# Data:

Lemma WriteAscii_kept font w0 w pos c color w' :
  kept w0 w -> color_ok color -> WriteAscii WindowWriter font pos c color w = Some w' -> kept w0 w'.
Proof.
  intros Hw Hc. unfold WriteAscii. destruct (GetFont font c) as [glyph|]; [|by intros [= <-]].
  apply (for_loop_keeps _ (kept w0)); [|done]. intros y s s' Hs.
  apply (for_loop_keeps _ (kept w0)); [|done]. intros x t t' Ht H. bind_in H.
  case_decide; [by eapply Window_Write_kept|by injection H as <-].
Qed.

Lemma WriteString_kept font w0 str color : forall w pos w',
  kept w0 w -> color_ok color -> WriteString WindowWriter font pos str color w = Some w' -> kept w0 w'.
Proof.
  induction str as [|c str IH]; intros w pos w' Hw Hc H; cbn in H; [by injection H as <-|].
  bind_in H. eapply IH; [|done|exact H]. by eapply WriteAscii_kept.
Qed.

Lemma set_active_kept font active w w' : window_ok w -> set_active font active w = Some w' -> kept w w'.
Proof.
  intros Hw. pose proof (kept_refl w Hw) as Hk. unfold set_active. destruct (w_title w) as [title|]; [|by intros [= <-]].
  unfold DrawWindowTitle. intros H.
  destruct (FillRectangle _ _ _ _ w) as [w1|] eqn:E1; [|done]. cbn [mbind option_bind] in H.
  apply (FillRectangle_kept w) in E1; [|done|apply ToColor_ok].
  destruct (WriteString _ _ _ _ _ w1) as [w2|] eqn:E2; [|done]. cbn [mbind option_bind] in H.
  apply (WriteString_kept font w) in E2; [|done|apply ToColor_ok].
  revert H. apply (for_loop_keeps _ (kept w)); [|done]. intros y s s' Hs.
  apply (for_loop_keeps _ (kept w)); [|done]. intros x t t' Ht H. 
  destruct (row ← getZ close_button y; getZ row x) as [k|]; [|done]. cbn [mbind option_bind] in H.
  eapply Window_Write_kept; [done|apply button_color_ok|exact H].
Qed.

(** ** The content of a window changes *)

Lemma kept_layer l w w' :
  window l = Some w -> kept w w' ->
  layer_ok (set_window (Some w') l) /\ opaque (set_window (Some w') l) = opaque l /\
  layer_rect (set_window (Some w') l) = layer_rect l.
Proof.
  intros Hl [Hok (Hs & Ht & _)]. unfold opaque, layer_rect. rewrite Hl. cbn. rewrite Ht, Hs. split; [|done].
  by intros x [= <-].
Qed.

Lemma refreshed_shows g id l w w' :
  gui_ok g -> shows g -> id ∈ layer_stack g -> FindLayer id g = Some l -> window l = Some w -> opaque l = true -> kept w w' ->
  exists f, Draw id (alter_layer id (set_window (Some w')) g) = Some (set_fb f (alter_layer id (set_window (Some w')) g)) /\
    gui_ok (set_fb f (alter_layer id (set_window (Some w')) g)) /\ same_screen (fb g) f /\
    shows (set_fb f (alter_layer id (set_window (Some w')) g)).
Proof.
  intros H Hs Hin Hl Hw Ho Hk. set (upd := set_window (Some w')). destruct (kept_layer l w w' Hw Hk) as (Kok & Kop & Kr).
  destruct (stack_split g id l H Hin Hl) as (A & B & E & _ & Ef). specialize (Ef upd (fun _ => eq_refl)).
  set (g1 := alter_layer id upd g) in *.
  assert (H1 : gui_ok g1).
  { apply (gui_ok_alter g id l upd H Hin Hl (fun _ => eq_refl) Kop Kok). intros p Hp.
    pose proof (go_covered _ H p Hp) as Hc. fold g1. rewrite E in Hc. rewrite Ef. rewrite Exists_app, Exists_cons in *.
    unfold covers_pixel in *. unfold upd. rewrite Kop, Kr. exact Hc. }
  destruct (Draw_good id g1 (upd l) w' H1) as (f & -> & Hf & Hsc & Hg); [done| |done|].
  { unfold g1. by rewrite FindLayer_alter, decide_True, Hl by done. }
  exists f. split; [done|]. split; [by apply gui_ok_fb|]. split; [done|].
  intros p Hp. cbn in Hp. rewrite (proj1 Hsc) in Hp. apply Hg; [done|].
  destruct (covers_pixel p (upd l)) eqn:Hc; [by left|right]. unfold covers_pixel, upd in Hc. rewrite Kop, Kr, Ho in Hc. cbn in Hc.
  specialize (Hs p Hp). unfold good in Hs |- *. change (fb g1) with (fb g). rewrite Hs, E, Ef.
  rewrite !composite_skip; try done. unfold upd. by rewrite Kr.
Qed.

(** ** A layer is raised *)

Lemma raised_shows g id l w s A B :
  fb_ok (fb g) -> Forall layer_ok (layers g) -> id <> 0 -> FindLayer id g = Some l -> window l = Some w -> opaque l = true ->
  NoDup s -> Forall (fun p => p <> 0 /\ is_Some (FindLayer p g)) s -> id ∈ s ->
  stack_layers (set_stack s g) = A ++ l :: B -> on_top (A ++ l :: B) ->
  (forall p, in_rect p (screen (fb g)) = true -> Exists (fun l => covers_pixel p l = true) (A ++ B)) ->
  (forall p, in_rect p (screen (fb g)) = true -> in_rect p (layer_rect l) = false ->
     pixel (fb g) p = composite (pixel_format (fb g)) (A ++ B) p 0) ->
  exists f, Draw id (set_stack s g) = Some (set_fb f (set_stack s g)) /\
    gui_ok (set_fb f (set_stack s g)) /\ same_screen (fb g) f /\ shows (set_fb f (set_stack s g)).
Proof.
  intros Hfb Hls Hid Hl Hw Ho Hn Hs Hin E Htop Hcov Hgood.
  assert (H1 : gui_ok (set_stack s g)).
  { split; try done; [by rewrite E|]. intros p Hp. rewrite E. specialize (Hcov p Hp).
    rewrite Exists_app in Hcov. rewrite Exists_app, Exists_cons. tauto. }
  destruct (Draw_good id (set_stack s g) l w H1 Hin Hl Hw) as (f & -> & Hf & Hsc & Hg).
  exists f. split; [done|]. split; [by apply gui_ok_fb|]. split; [done|].
  intros p Hp. cbn in Hp. rewrite (proj1 Hsc) in Hp. apply Hg; [done|].
  destruct (covers_pixel p l) eqn:Hc; [by left|right]. unfold covers_pixel in Hc. rewrite Ho in Hc. cbn in Hc.
  unfold good. rewrite E. rewrite composite_skip by done. by apply Hgood.
Qed.

(** *** The positions that [Activate] computes *)

Lemma erase_ptr_absent p s : p ∉ s -> erase_ptr p s = s.
Proof.
  induction s as [|q s IH]; intros H; cbn; [done|]. apply not_elem_of_cons in H as [H1 H2].
  rewrite decide_False by done. by rewrite IH.
Qed.

Lemma erase_ptr_app p s s' : p ∉ s' -> erase_ptr p (s ++ s') = erase_ptr p s ++ s'.
Proof.
  intros H. induction s as [|q s IH]; cbn; [by apply erase_ptr_absent|]. case_decide; [done|]. by rewrite IH.
Qed.

Lemma erase_ptr_NoDup p s :
  NoDup s -> NoDup (erase_ptr p s) /\ (p ∉ erase_ptr p s) /\ (forall q, q ∈ erase_ptr p s -> q ∈ s).
Proof.
  induction 1 as [|q s Hq Hs [IH1 [IH2 IH3]]]; cbn; [by split_and!; [constructor|apply not_elem_of_nil|]|].
  case_decide as H.
  - subst q. split_and!; [done|done|]. intros x Hx. by right.
  - split_and!.
    + constructor; [|done]. intros Hx. by apply Hq, IH3.
    + apply not_elem_of_cons. by split; [intros ->|].
    + intros x [->|Hx]%elem_of_cons; [by left|right; by apply IH3].
Qed.

Lemma erase_ptr_in p q s : q ∈ s -> q <> p -> q ∈ erase_ptr p s.
Proof.
  intros Hq Hne. induction s as [|x s IH]; [by apply not_elem_of_nil in Hq|]. cbn.
  case_decide as Hx; [subst x; by apply elem_of_cons in Hq as [->|]|].
  apply elem_of_cons in Hq as [->|Hq]; [by left|right; by apply IH].
Qed.

Lemma height_found id ps post : forall h g,
  Forall (fun p => p <> 0 /\ is_Some (FindLayer p g)) (ps ++ id :: post) -> id ∉ ps ->
  height_from id (ps ++ id :: post) h g = Some (h + Z.of_nat (length ps)).
Proof.
  induction ps as [|p ps IH]; intros h g Hf Hid; cbn in *; apply list.Forall_cons in Hf as [[Hp [l Hl]] Hf];
    unfold deref; rewrite decide_False, Hl by done; cbn [mbind option_bind];
    pose proof (proj2 (find_key_Some _ _ _ _ Hl)) as Hlid.
  - rewrite decide_True by done. f_equal. lia.
  - apply not_elem_of_cons in Hid as [Hne Hid]. rewrite decide_False by congruence. rewrite IH by done. f_equal. lia.
Qed.

(** The layer goes to just below the mouse cursor, from wherever it was. *)
Lemma raise_below_mouse g id s :
  layer_stack g = s ++ [mouse_layer g] -> NoDup (layer_stack g) ->
  Forall (fun p => p <> 0 /\ is_Some (FindLayer p g)) (layer_stack g) ->
  id <> 0 -> id <> mouse_layer g -> is_Some (FindLayer id g) ->
  exists h, GetHeight (mouse_layer g) (UpDown id 0 g) = Some h /\
    UpDown id (h - 1) (UpDown id 0 g) = set_stack (erase_ptr id s ++ [id; mouse_layer g]) g.
Proof.
  intros E Hn Hf Hid Hm Hl. set (m := mouse_layer g) in *. set (e := erase_ptr id s).
  assert (Hptr : layer_ptr id g = id) by (unfold layer_ptr; by destruct Hl as [l ->]).
  rewrite E in Hn, Hf. apply list.NoDup_app in Hn as (Hns & Hsm & _). destruct (erase_ptr_NoDup id s Hns) as (He1 & He2 & He3).
  assert (Hme : m ∉ e) by (intros Hx; apply (Hsm m); [by apply He3|by left]).
  assert (Hnm : id ∉ [m]) by (apply not_elem_of_cons; split; [done|apply not_elem_of_nil]).
  assert (E0 : UpDown id 0 g = set_stack (id :: e ++ [m]) g).
  { unfold UpDown. rewrite decide_False, (decide_False (P := _ > _)), Hptr, E by lia. case_decide as Hin.
    - rewrite decide_False by (rewrite length_app; cbn; lia). change (Z.to_nat 0) with 0%nat. cbn [take drop app].
      by rewrite erase_ptr_app by done.
    - change (Z.to_nat 0) with 0%nat. cbn [take drop app]. unfold e. rewrite erase_ptr_absent; [done|].
      intros Hx. apply Hin, elem_of_app. by left. }
  rewrite E0. exists (0 + Z.of_nat (length (id :: e))). split.
  - unfold GetHeight. cbn [layer_stack set_stack]. apply (height_found m (id :: e) []).
    + apply list.Forall_app in Hf as [Hf1 Hf2]. cbn [app]. constructor; [by split|]. apply list.Forall_app; split; [|exact Hf2].
      apply list.Forall_forall. intros x Hx. by apply (proj1 (list.Forall_forall _ _) Hf1), He3.
    + apply not_elem_of_cons. by split; [intros ->|].
  - cbn [length]. unfold UpDown. rewrite decide_False, (decide_False (P := _ > _)) by (cbn [layer_stack set_stack length]; rewrite ?length_app; cbn; lia).
    assert (Hptr' : layer_ptr id (set_stack (id :: e ++ [m]) g) = id) by exact Hptr. rewrite Hptr'.
    rewrite decide_True by by left. cbn [layer_stack set_stack]. rewrite decide_False by (rewrite length_cons, length_app; cbn; lia).
    cbn [erase_ptr]. rewrite decide_True by done. replace (Z.to_nat _) with (length e) by lia.
    rewrite take_app_length, drop_app_length. done.
Qed.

# What is being asked:
Go through the records above, find each line with the string "mbind", and copy it.

# Task result:
  destruct (FillRectangle _ _ _ _ w) as [w1|] eqn:E1; [|done]. cbn [mbind option_bind] in H.
  destruct (WriteString _ _ _ _ _ w1) as [w2|] eqn:E2; [|done]. cbn [mbind option_bind] in H.
  destruct (row ← getZ close_button y; getZ row x) as [k|]; [|done]. cbn [mbind option_bind] in H.
    unfold deref; rewrite decide_False, Hl by done; cbn [mbind option_bind];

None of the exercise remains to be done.